Data excerpts:
_ _ _ _
(* ===== verification/StunEndpointProps.v ===== *)
(** * What the STUN endpoint does

    Requests, responses and time in any order: no request is left behind, and a
    response goes to the request it answers. When a request is sent again, and
    what a message with credentials carries. *)
From stdpp Require Import gmap.
From S2P Require Import Prelude Wire Text StunHeader StunMessage StunAttr StunAuth Channels StunEndpoint.
Local Open Scope Z_scope.

Section world.
Context {Ch : Oneshots Message.t} {CL : OneshotLaws Ch} {IoError Transport : Type}.
Context (reliable : Transport -> bool).
Context (send_to : Z -> list byte -> SocketAddr -> Transport -> result IoError Z).
Local Notation Sending := (Sending Transport).
Local Notation start := (start reliable send_to).
Local Notation poll := (poll send_to).

(** The endpoint and the requests that are under way *)
Record World := { endpoint : StunEndpoint; running : gmap nat Sending; time : Z }.

Definition initial (now : Z) : World := {| endpoint := new; running := ∅; time := now |}.

Definition set_world (e : StunEndpoint) (r : gmap nat Sending) (w : World) : World :=
  {| endpoint := e; running := r; time := time w |}.

(** What becomes of the task [i], whose request is [id], after a call or a poll *)
Definition settle (i : nat) (id : TransactionId) (receiver : nat) (o : Outcome IoError Transport) (e : StunEndpoint)
    (w : World) : World :=
  match o with
  | Suspended s => set_world e (<[i := s]> (running w)) w
  | Done _ | Panicked => set_world (finish id receiver e) (delete i (running w)) w
  end.

(** One thing after the other: time passes; a request is made whose id no other one has; the
    future of a request is polled, or dropped; a message is received. *)
Inductive step : World -> World -> Prop :=
| step_time t w : time w <= t -> step w {| endpoint := endpoint w; running := running w; time := t |}
| step_start i req addr o sends receiver e w :
    running w !! i = None ->
    (forall j s, running w !! j = Some s -> tsx_id (request s) <> tsx_id req) ->
    start (time w) req addr (endpoint w) = (o, sends, receiver, e) ->
    step w (settle i (tsx_id req) receiver o e w)
| step_poll i s w :
    running w !! i = Some s ->
    step w (settle i (tsx_id (request s)) (rx s) (poll (time w) s (endpoint w)).1 (endpoint w) w)
| step_drop i s w :
    running w !! i = Some s ->
    step w (set_world (finish (tsx_id (request s)) (rx s) (endpoint w)) (delete i (running w)) w)
| step_receive msg addr (tp : Transport) w :
    step w (set_world (receive msg addr tp (endpoint w)).2 (running w) w).

Inductive reachable : World -> Prop :=
| reachable_initial now : reachable (initial now)
| reachable_step w w' : reachable w -> step w w' -> reachable w'.

(** ** The invariant *)
Definition waits (e : StunEndpoint) (s : Sending) : Prop :=
  transactions e !! tsx_id (request s) = Some (rx s) /\ cell (cells e) (rx s) = Waiting.
Definition answered (e : StunEndpoint) (s : Sending) (m : Message.t) : Prop :=
  transactions e !! tsx_id (request s) = None /\ cell (cells e) (rx s) = Sent m /\
  Message.transaction_id m = tsx_id (request s).

Record ok (w : World) : Prop := {
  ok_running i s : running w !! i = Some s -> waits (endpoint w) s \/ exists m, answered (endpoint w) s m;
  ok_ids i j s s' : running w !! i = Some s -> running w !! j = Some s' ->
    tsx_id (request s) = tsx_id (request s') \/ rx s = rx s' -> i = j;
  ok_known id tx : transactions (endpoint w) !! id = Some tx ->
    exists i s, running w !! i = Some s /\ tsx_id (request s) = id /\ rx s = tx }.

(** ** It is kept *)
Lemma attempt_suspended rounds now req addr receiver delta (s : Sending) :
  (attempt send_to rounds now req addr receiver delta).1 = Suspended s -> request s = req /\ rx s = receiver.
Proof. destruct rounds as [|rounds]; cbn; [done|]. destruct (send_to _ _ _ _); [|done]. by intros [= <-]. Qed.

Lemma poll_suspended now (s s' : Sending) e : (poll now s e).1 = Suspended s' -> request s' = request s /\ rx s' = rx s.
Proof.
  unfold StunEndpoint.poll. destruct (oneshot_poll _ _) as [[]|]; [done|done|]. case_decide; cbn.
  - destruct (point s); [done|]. apply attempt_suspended.
  - by intros [= <-].
Qed.

Lemma start_suspended now req addr e o sends receiver e' (s : Sending) :
  start now req addr e = (o, sends, receiver, e') -> o = Suspended s -> request s = req /\ rx s = receiver.
Proof.
  unfold StunEndpoint.start. destruct (oneshot_channel _) as [channel c]. intros H ->.
  destruct (reliable _); [by injection H as <- _ <- _|].
  destruct (attempt _ _ _ _ _ _ _) as [o' l'] eqn:E. injection H as -> <- <- <-.
  apply (attempt_suspended 7 now req addr channel 500). by rewrite E.
Qed.

(** What is dropped with a request concerns no other one. *)
Lemma finish_frame id receiver e id' receiver' :
  transactions e !! id = Some receiver \/ transactions e !! id = None -> id' <> id -> receiver' <> receiver ->
  transactions (finish id receiver e) !! id' = transactions e !! id' /\
  cell (cells (finish id receiver e)) receiver' = cell (cells e) receiver'.
Proof.
  intros Ht Hid Hrx. unfold finish, remove_transaction. cbn [transactions cells]. split; [by apply lookup_delete_ne|].
  destruct Ht as [-> | ->]; cbn [drop_transaction]; by rewrite ?drop_sender_ne, drop_receiver_ne.
Qed.

Lemma ok_at w i s : ok w -> running w !! i = Some s ->
  transactions (endpoint w) !! tsx_id (request s) = Some (rx s) \/
  transactions (endpoint w) !! tsx_id (request s) = None.
Proof. intros Hok Hi. destruct (ok_running _ Hok _ _ Hi) as [[]|(? & ? & _)]; auto. Qed.

Lemma ok_finish w i s : ok w -> running w !! i = Some s ->
  ok (set_world (finish (tsx_id (request s)) (rx s) (endpoint w)) (delete i (running w)) w).
Proof.
  intros Hok Hi. pose proof (ok_at _ _ _ Hok Hi) as Ht.
  assert (forall j s', delete i (running w) !! j = Some s' -> running w !! j = Some s' /\
    tsx_id (request s') <> tsx_id (request s) /\ rx s' <> rx s) as Hother.
  { intros j s' [Hne Hj]%lookup_delete_Some. split; [done|]. pose proof (ok_ids _ Hok _ _ _ _ Hj Hi). naive_solver. }
  split; cbn [endpoint running set_world].
  - intros j s' (Hj & Hid & Hrx)%Hother. destruct (finish_frame _ _ _ _ _ Ht Hid Hrx) as [E1 E2].
    unfold waits, answered. rewrite E1, E2. by apply (ok_running _ Hok j).
  - intros j k s1 s2 (Hj & _)%Hother (Hk & _)%Hother. by apply (ok_ids _ Hok).
  - intros id tx H. unfold finish, remove_transaction in H. cbn [transactions] in H. apply lookup_delete_Some in H as [Hne H]. destruct (ok_known _ Hok _ _ H) as (j & s' & Hj & <- & <-).
    exists j, s'. split; [|done]. apply lookup_delete_Some. split; [|done]. intros ->. congruence.
Qed.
_ _ _ _
How to complete this task: In the listing above, each line with the word "IoError" is to be copied out.

Answer to this problem:
Context {Ch : Oneshots Message.t} {CL : OneshotLaws Ch} {IoError Transport : Type}.
Context (send_to : Z -> list byte -> SocketAddr -> Transport -> result IoError Z).
Definition settle (i : nat) (id : TransactionId) (receiver : nat) (o : Outcome IoError Transport) (e : StunEndpoint)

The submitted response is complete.